(Beginning of Data extract)

(** * compareDatasets.py: a shallow embedding and its properties

    The development follows [src/compareDatasets.py] function by function:
    [list_dirs], [load_pairs], [choose_from_list], [discover],
    [resolve_dataset_path], [ensure_file] and [main].

    Conventions of the embedding.
    - A Python [str] is a [string]; each 8-bit character stands for the
      Unicode code point of the same number (U+0000 to U+00FF).  Code
      points above U+00FF are not represented.
    - A parsed JSON document is a [json] tree.  Number literals with a
      fraction or an exponent (Python floats) are not represented.
    - The file system is a read-only tree of directories and readable
      regular files; a path is the list of its segments below the root,
      already absolute and free of [.], [..] and symbolic links, and each
      segment is a plain, non-empty name.
    - [json.load] is the library's: a regular file carries what the
      decoder makes of it, the document or the diagnostic of
      [JSONDecodeError].
    - [sys.exit(msg)] is the outcome [Exit msg]; an exception that no
      handler catches is the outcome [Raise e].  Both end the process with
      exit status 1.
    - Standard input is the list of the lines still to be read, standard
      output the list of the texts written so far. *)

From Stdlib Require Import Ascii ZArith NArith Bool Lia.
From Stdlib Require String DecimalString DecimalNat.
From stdpp Require Import base decidable option list sets gmap strings sorting.

Set Warnings "-clear-no-such-hyp".

(* ================================================================== *)
(** * Outcomes of a call *)

Definition path := list string.

Inductive exn :=
| FileNotFoundError (p : path)
| NotADirectoryError (p : path)
| IsADirectoryError (p : path)
| JSONDecodeError (diag : string)
| TypeError
| ValueError
| IndexError
| EOFError.

Inductive outcome (A : Type) :=
| Ok (a : A)
| Raise (e : exn)
| Exit (msg : string).
Arguments Ok {A} a.
Arguments Raise {A} e.
Arguments Exit {A} msg.

(** The status the process ends with when [main] finishes with this
    outcome. *)
Definition exit_status {A} (o : outcome A) : Z :=
  match o with
  | Ok _ => 0
  | Raise _ | Exit _ => 1
  end.

Definition obind {A B} (o : outcome A) (k : A -> outcome B) : outcome B :=
  match o with
  | Ok a => k a
  | Raise e => Raise e
  | Exit m => Exit m
  end.

(* ================================================================== *)
(** * JSON documents and the keys of a Python set *)

#[warnings="-register-all"]
Inductive json :=
| JNull
| JBool (b : bool)
| JInt (n : Z)
| JString (s : string)
| JArray (xs : list json)
| JObject (members : list (string * json)).

(** [json.load] builds a dict by inserting the members of an object in
    document order, so the last member with a given name wins. *)
Fixpoint dict_get (k : string) (members : list (string * json)) : option json :=
  match members with
  | [] => None
  | (k', v) :: rest =>
      match dict_get k rest with
      | Some w => Some w
      | None => if String.eqb k k' then Some v else None
      end
  end.

(** [k in d] *)
Definition dict_has (k : string) (members : list (string * json)) : bool :=
  match dict_get k members with Some _ => true | None => false end.

(** The keys of the dict, each once, in order of first insertion. *)
Fixpoint dict_keys (members : list (string * json)) : list string :=
  match members with
  | [] => []
  | (k, _) :: rest =>
      k :: List.filter (fun k' => negb (String.eqb k k')) (dict_keys rest)
  end.

(** What a hashable scalar is as a member of a set.  [True == 1] and
    [False == 0] with equal hashes, so a boolean is the same key as the
    integer. *)
Inductive atom :=
| ANone
| ANum (n : Z)
| AStr (s : string).

#[global] Instance atom_eq_dec : EqDecision atom.
Proof. solve_decision. Defined.

Definition atom_encode (a : atom) : unit + (Z + string) :=
  match a with
  | ANone => inl tt
  | ANum n => inr (inl n)
  | AStr s => inr (inr s)
  end.
(** * IndeedSiteScraper: the scraping pipeline of [scraper.py] and the
      location post-processing of [main.py], embedded in Rocq.

    Python [str] values are modelled as lists of characters, one [ascii]
    per code point, for text whose code points lie below 256.  Browser
    sessions are an abstract state with the observations the code makes
    of it; exceptions are explicit error results. *)

From Stdlib Require Import Ascii String Bool Arith ZArith Lia List.
From Stdlib Require Import Numbers.DecimalString.
From Equations Require Import Equations.
From Equations.Prop Require Import Logic.
Import ListNotations.

Open Scope string_scope.
Open Scope list_scope.
Open Scope nat_scope.

Set Implicit Arguments.
Set Warnings "-register-all,-abstract-large-number".

(** ** Text *)

Definition str := list ascii.

Definition of_string (s : string) : str := list_ascii_of_string s.
Coercion of_string : string >-> str.

Definition str_eqb (a b : str) : bool :=
  if list_eq_dec ascii_dec a b then true else false.

Module Py.

(** [str.isspace] on one code point below 256; it is also what the
    pattern [\s] accepts and what [strip] and [split] discard. *)
Definition isspace (c : ascii) : bool :=
  let n := nat_of_ascii c in
  ((9 <=? n) && (n <=? 13)) || ((28 <=? n) && (n <=? 32))
  || (n =? 133) || (n =? 160).

(** [str.lower] on one code point below 256. *)
Definition lower_char (c : ascii) : ascii :=
  let n := nat_of_ascii c in
  if ((65 <=? n) && (n <=? 90))
     || ((192 <=? n) && (n <=? 222) && negb (n =? 215))
  then ascii_of_nat (n + 32) else c.

Definition lower (s : str) : str := map lower_char s.

Fixpoint lstrip (s : str) : str :=
  match s with
  | c :: s' => if isspace c then lstrip s' else s
  | [] => []
  end.

Fixpoint rstrip (s : str) : str :=
  match s with
  | [] => []
  | c :: s' =>
      match rstrip s' with
      | [] => if isspace c then [] else [c]
      | r => c :: r
      end
  end.

(** [s.strip()] *)
Definition strip (s : str) : str := rstrip (lstrip s).

(** [s.split()]: the maximal runs of non-whitespace characters.  [cur]
    holds the run being read, reversed. *)
Fixpoint split_aux (cur : str) (s : str) : list str :=
  match s with
  | [] => match cur with [] => [] | _ => [rev cur] end
  | c :: s' =>
      if isspace c
      then match cur with
           | [] => split_aux [] s'
           | _ => rev cur :: split_aux [] s'
           end
      else split_aux (c :: cur) s'
  end.

Definition split (s : str) : list str := split_aux [] s.

(** [sep.join(parts)] *)
Fixpoint join (sep : str) (parts : list str) : str :=
  match parts with
  | [] => []
  | [p] => p
  | p :: rest => p ++ sep ++ join sep rest
  end.

(** [s.replace(c, '')] for a one-character [c]. *)
Definition remove_char (c : ascii) (s : str) : str :=
  filter (fun x => negb (Ascii.eqb x c)) s.

(** [needle in haystack] *)
Fixpoint starts_with (p s : str) : bool :=
  match p, s with
  | [], _ => true
  | a :: p', b :: s' => Ascii.eqb a b && starts_with p' s'
  | _ :: _, [] => false
  end.

Fixpoint contains (needle hay : str) : bool :=
  starts_with needle hay ||
  match hay with
  | [] => false
  | _ :: hay' => contains needle hay'
  end.

(** [str(n)] for an [int]. *)
Definition str_of_int (n : Z) : str :=
  of_string (NilZero.string_of_int (Z.to_int n)).

(** [int(s)] for a [str]: surrounding whitespace is ignored, one sign is
    allowed, and single underscores may separate digits.  [None] stands
    for [ValueError].  The interpreter's limit on the number of digits of
    a literal is not modelled. *)
Definition digit_val (c : ascii) : option Z :=
  let n := nat_of_ascii c in
  if (48 <=? n) && (n <=? 57) then Some (Z.of_nat (n - 48)) else None.

Definition is_underscore (c : ascii) : bool := Ascii.eqb c "_"%char.

(** [acc] is the value read so far; [after_digit] tells whether the
    previous character was a digit. *)
Fixpoint int_digits (acc : Z) (after_digit : bool) (s : str) : option Z :=
  match s with
  | [] => if after_digit then Some acc else None
  | c :: s' =>
      match digit_val c with
      | Some d => int_digits (10 * acc + d) true s'
      | None =>
          if is_underscore c && after_digit
          then int_digits acc false s'
          else None
      end
  end.

Definition int (s : str) : option Z :=
  match strip s with
  | c :: r =>
      if Ascii.eqb c "-"%char then option_map Z.opp (int_digits 0 false r)
      else if Ascii.eqb c "+"%char then int_digits 0 false r
      else int_digits 0 false (c :: r)
  | [] => None
  end.

End Py.

(** ** The two regular expressions of [main.py] *)

Module Re.

(** One pattern character against one text character under
    [re.IGNORECASE]. *)
Definition ci_eqb (p c : ascii) : bool :=
  Ascii.eqb (Py.lower_char p) (Py.lower_char c).

(** A literal run of the pattern at the head of the text; the result is
    the text left after it. *)
Fixpoint match_lit (p s : str) : option str :=
  match p, s with
  | [], _ => Some s
  | a :: p', c :: s' => if ci_eqb a c then match_lit p' s' else None
  | _ :: _, [] => None
  end.

(** [.] without [re.DOTALL] accepts anything but a line feed. *)
Definition is_newline (c : ascii) : bool := Ascii.eqb c "010"%char.

(** [.*?in]: the lazy star tries the shortest stretch first and grows it
    one character at a time, never across a line feed. *)
Fixpoint lazy_dot_in (s : str) : option str :=
  match match_lit "in" s with
  | Some r => Some r
  | None =>
      match s with
      | [] => None
      | c :: s' => if is_newline c then None else lazy_dot_in s'
      end
  end.

(** The pattern [f'{format}.*?in'] tried at the head of the text. *)
Definition match_here (format s : str) : option str :=
  match match_lit format s with
  | Some r => lazy_dot_in r
  | None => None
  end.

(** [re.sub(f'{format}.*?in', '', s, flags=re.IGNORECASE)]: scan from the
    left; where the pattern matches, drop the match and go on behind it;
    elsewhere keep the character and move one to the right. *)
Equations? sub_format_in (format s : str) : str by wf (length s) lt :=
  sub_format_in format [] := [];
  sub_format_in format (c :: s') with inspect (match_here format (c :: s')) := {
    | exist _ (Some r) e := sub_format_in format r;
    | exist _ None _ := c :: sub_format_in format s' }.
Proof.
  assert (Hlit : forall p t u,
             match_lit p t = Some u -> length u + length p = length t).
  { induction p as [|a p IH]; intros [|x t] u H; simpl in H;
      try discriminate; try (inversion H; simpl; lia).
    destruct (ci_eqb a x); [|discriminate].
    apply IH in H. simpl. lia. }
  assert (Hlazy : forall t u, lazy_dot_in t = Some u -> length u < length t).
  { induction t as [|x t IH]; intros u H; [discriminate|].
    cbn [lazy_dot_in] in H.
    destruct (match_lit "in" (x :: t)) as [v|] eqn:E.
    - inversion H; subst. apply Hlit in E.
      change (length (of_string "in")) with 2 in E. lia.
    - destruct (is_newline x); [discriminate|].
      apply IH in H. simpl. lia. }
  unfold match_here in e.
  destruct (match_lit format (c :: s')) as [t|] eqn:E; [|discriminate].
  apply Hlazy in e. apply Hlit in E. simpl in *. lia.
Qed.

(** [re.sub(r'\s+', ' ', s)]: each maximal run of whitespace becomes one
    space.  [in_run] tells that the previous character was whitespace. *)
Fixpoint collapse_aux (in_run : bool) (s : str) : str :=
  match s with
  | [] => []
  | c :: s' =>
      if Py.isspace c
      then if in_run then collapse_aux true s'
           else " "%char :: collapse_aux true s'
      else c :: collapse_aux false s'
  end.

Definition collapse_ws (s : str) : str := collapse_aux false s.

End Re.

(** ** [main.py]: location decomposition *)

Definition work_formats : list str :=
  [of_string "Hybrid"; of_string "Remote"; of_string "In Person"].

(** The [for format in work_formats] loop with its [break]: the result is
    the work format and the location string as the loop leaves it. *)
Fixpoint format_loop (formats : list str) (location_string : str) : str * str :=
  match formats with
  | [] => (of_string "Unknown", location_string)
  | format :: rest =>
      if Py.contains (Py.lower format) (Py.lower location_string)
      then (format, Py.strip (Re.sub_format_in format location_string))
      else format_loop rest location_string
  end.

(** The cleanup statement [re.sub(r'\s+', ' ', location_string).strip()]. *)
Definition cleanup (location_string : str) : str :=
  Py.strip (Re.collapse_ws location_string).
(** The value of little-endian bytes. *)
Definition le_value (bs : list Z) : Z :=
  fold_right (fun b acc => b + 256 * acc) 0 bs.

(** Modelled from the spec: the receiver's decoder of a DataElement frame is
    not part of the sketch.  It reads the tag byte 2 and then the record
    "with the same fixed layout": the ten fields in declaration order, each
    of its width, least significant byte first, the motion fields signed. *)
Definition parse_DataElement (frame : list Z) : option Data :=
  match frame with
  | [tag; t0; t1; t2; t3; a0; a1; b0; b1;
     x0; x1; y0; y1; z0; z1; p0; p1; q0; q1; r0; r1] =>
      if tag =? BYTE_DATA_ELEMENT then
        Some (mkData (le_value [t0; t1; t2; t3]) (le_value [a0; a1])
                     (le_value [b0]) (le_value [b1])
                     (Int.int16 (le_value [x0; x1]))
                     (Int.int16 (le_value [y0; y1]))
                     (Int.int16 (le_value [z0; z1]))
                     (Int.int16 (le_value [p0; p1]))
                     (Int.int16 (le_value [q0; q1]))
                     (Int.int16 (le_value [r0; r1])))
      else None
  | _ => None
  end.

(** The frames of the protocol, as byte sequences. *)
Definition Message_frame (text : list Z) (line : bool) : list Z :=
  [0] ++ text ++ (if line then [10] else []) ++ [0].
Definition DataStart_frame : list Z := [1].
Definition DataElement_frame (payload : list Z) : list Z := 2 :: payload.
Definition DataEnd_frame : list Z := [3].
Definition Heartbeat_frame : list Z := [250].
Definition ErrorMarker_frame : list Z := [255].

(** [m] returns and has written exactly [bs] to the transport, whatever the
    world and the budget it started with; nothing else changed. *)
Definition emits (m : M unit) (bs : list Z) : Prop :=
  forall fuel w, m fuel w = Done tt (emit bs w).

(** The bytes a run added to the transport. *)
Definition emitted {A : Type} (m : M A) (fuel : nat) (w : World) : list Z :=
  skipn (List.length (serial_tx w)) (serial_tx (world_of (m fuel w))).

(** A batch: [SendDataStart], one [SendData] per record, [SendDataEnd]. *)
Fixpoint SendAll (ds : list Data) : M unit :=
  match ds with
  | [] => ret tt
  | d :: ds' => SendData d ;; SendAll ds'
  end.

Definition SendBatch (ds : list Data) : M unit :=
  SendDataStart ;; SendAll ds ;; SendDataEnd.
Definition setTimeout (action : TimerAction) (ms : nat) : M unit :=
  modify (fun w => withTimers (timers w ++ [(ms, action)]) w).

Definition runAction (a : TimerAction) (w : World) : World :=
  match a with
  | AssignHref target => withHref target w
  end.

(** The event loop reaching the pending timers. *)
Definition fireTimers (w : World) : World :=
  withTimers [] (fold_left (fun w' t => runAction t.2 w') (timers w) w).

(** *** Promises *)

Inductive Settled : Type :=
  | Fulfilled (v : Value)
  | Rejected (e : ErrorObj).

(** [promise.then(onFulfilled, onRejected)] on a settled promise: the handler
    of the matching side runs; what it returns fulfils the new promise, what
    it throws rejects it; a missing handler passes the settlement on. *)
Definition then_ (p : Settled)
    (onFulfilled : option (Value -> M Value))
    (onRejected : option (ErrorObj -> M Value)) : M Settled :=
  fun w =>
    match p with
    | Fulfilled v =>
        match onFulfilled with
        | Some f => match f v w with
                    | (Normal v', w') => (Normal (Fulfilled v'), w')
                    | (Throw e, w') => (Normal (Rejected e), w')
                    end
        | None => (Normal p, w)
        end
    | Rejected e =>
        match onRejected with
        | Some g => match g e w with
                    | (Normal v', w') => (Normal (Fulfilled v'), w')
                    | (Throw e', w') => (Normal (Rejected e'), w')
                    end
        | None => (Normal p, w)
        end
    end.

End Runtime.

(* ===================================================================== *)
(** ** request.ts: class AxiosRequest                                     *)
(* ===================================================================== *)

Module AxiosRequest.
Import Js Runtime.
(** * The chain core of go-qrl: block admission, rollback and fork recovery

    A shallow embedding of [core/chain/chain.go].  The [Chain] methods are
    state-passing functions in a small monad that also carries Go's run-time
    panics (nil dereference, index out of range).  The persistent store, the
    block and transaction types and the transaction pool live in packages
    whose sources are not part of this development; they are modelled from
    the specification, or taken as an environment of collaborators. *)

From stdpp Require Import base option list strings gmap.
From Stdlib Require Import ZArith.
From Stdlib.Strings Require Import Byte.

Open Scope Z_scope.

(** ** Machine integers *)

(** Go's [uint64] arithmetic wraps around modulo 2^64. *)
Definition wrap64 (z : Z) : Z := z `mod` 2 ^ 64.

(** ** Data model *)

(** Modelled from the spec: the types of the block, transaction, metadata
    and address-state packages, with the fields the chain core reads.  A
    byte slice used as a hash or an address is a string. *)

(** The payload of a transaction: the coinbase at index 0 of a block, a
    transfer, or any other kind. *)
Inductive TxBody :=
  | CoinBaseBody (addr_to : string) (amount : Z)
  | TransferBody (addrs_to : list string) (amounts : list Z) (fee : Z)
  | OtherBody.

Record Tx := {
  TransactionHash : string;
  AddrFromPK : string;
  OtsKey : Z;
  Body : TxBody
}.

Record Block := {
  HeaderHash : string;
  PrevHeaderHash : string;
  BlockNumber : Z;
  Size : Z;
  Transactions : list Tx
}.

Record BlockNumberMapping := {
  Headerhash : string;
  PrevHeaderhash : string
}.

Record BlockMetaData := {
  BlockDifficulty : list byte;
  TotalDifficulty : list byte;
  ChildHeaderHashes : list string
}.

Record AddressState := {
  Address : string;
  Balance : Z;
  Nonce : Z;
  OtsUsed : list Z
}.

Record ForkState := {
  InitiatorHeaderhash : string;
  ForkPointHeaderhash : string;
  OldMainchainHashPath : list string;
  NewMainchainHashPath : list string
}.

(** Modelled from the spec: the default state of an address, and the
    balance setter. *)
Definition GetDefaultAddressState (addr : string) : AddressState :=
  {| Address := addr; Balance := 0; Nonce := 0; OtsUsed := [] |}.

Definition SetBalance (bal : Z) (a : AddressState) : AddressState :=
  {| Address := Address a; Balance := bal; Nonce := Nonce a; OtsUsed := OtsUsed a |}.

(** Modelled from the spec: the metadata triple of a block. *)
Definition CreateBlockMetadata (bd td : list byte) (children : list string) : BlockMetaData :=
  {| BlockDifficulty := bd; TotalDifficulty := td; ChildHeaderHashes := children |}.

(** [reflect.DeepEqual] on two byte slices.  A nil slice and an empty one are
    both the empty string here; every header hash compared below is either a
    stored block's hash or a zero-valued local. *)
Definition DeepEqual (a b : string) : bool := bool_decide (a = b).

(** Modelled from the spec: the cumulative difficulty is a fixed-width
    unsigned big-endian byte string, compared numerically; this is the
    composition [big.Int.SetString (UInt256ToString (BytesToUCharVector b))]. *)
Definition uint256_of_bytes (bs : list byte) : Z :=
  fold_left (fun acc b => acc * 256 + Z.of_N (Byte.to_N b)) bs 0.

(** ** The persistent store *)

(** One write of the store.  A batch is a list of writes committed
    atomically; a write issued with a nil batch is committed on its own. *)
Inductive WriteOp :=
  | WPutBlock (b : Block)
  | WPutBlockNumberMapping (n : Z) (m : BlockNumberMapping)
  | WRemoveBlockNumberMapping (n : Z)
  | WPutBlockMetaData (h : string) (m : BlockMetaData)
  | WPutAddressesState (a : gmap string AddressState)
  | WPutChainHeight (h : Z)
  | WPutForkState (fs : ForkState)
  | WDeleteForkState
  | WUpdateTxMetadata (b : Block)
  | WRollbackTxMetadata (b : Block).

Record DB := {
  blocks : gmap string Block;
  number_mapping : gmap Z BlockNumberMapping;
  block_metadata : gmap string BlockMetaData;
  addresses : gmap string AddressState;
  chain_height : option Z;
  fork_state : option ForkState;
  tx_metadata : gmap string Z
}.

Definition empty_db : DB :=
  {| blocks := ∅; number_mapping := ∅; block_metadata := ∅; addresses := ∅;
     chain_height := None; fork_state := None; tx_metadata := ∅ |}.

(End of Data extract)

Problem details >>
From the listing above, repeat exactly the lines starting at the line that includes "Fixpoint contains (needle" and ending at the line that includes "allowed, and single", with nothing outside that span.

Exercise response >>
Fixpoint contains (needle hay : str) : bool :=
  starts_with needle hay ||
  match hay with
  | [] => false
  | _ :: hay' => contains needle hay'
  end.

(** [str(n)] for an [int]. *)
Definition str_of_int (n : Z) : str :=
  of_string (NilZero.string_of_int (Z.to_int n)).

(** [int(s)] for a [str]: surrounding whitespace is ignored, one sign is
    allowed, and single underscores may separate digits.  [None] stands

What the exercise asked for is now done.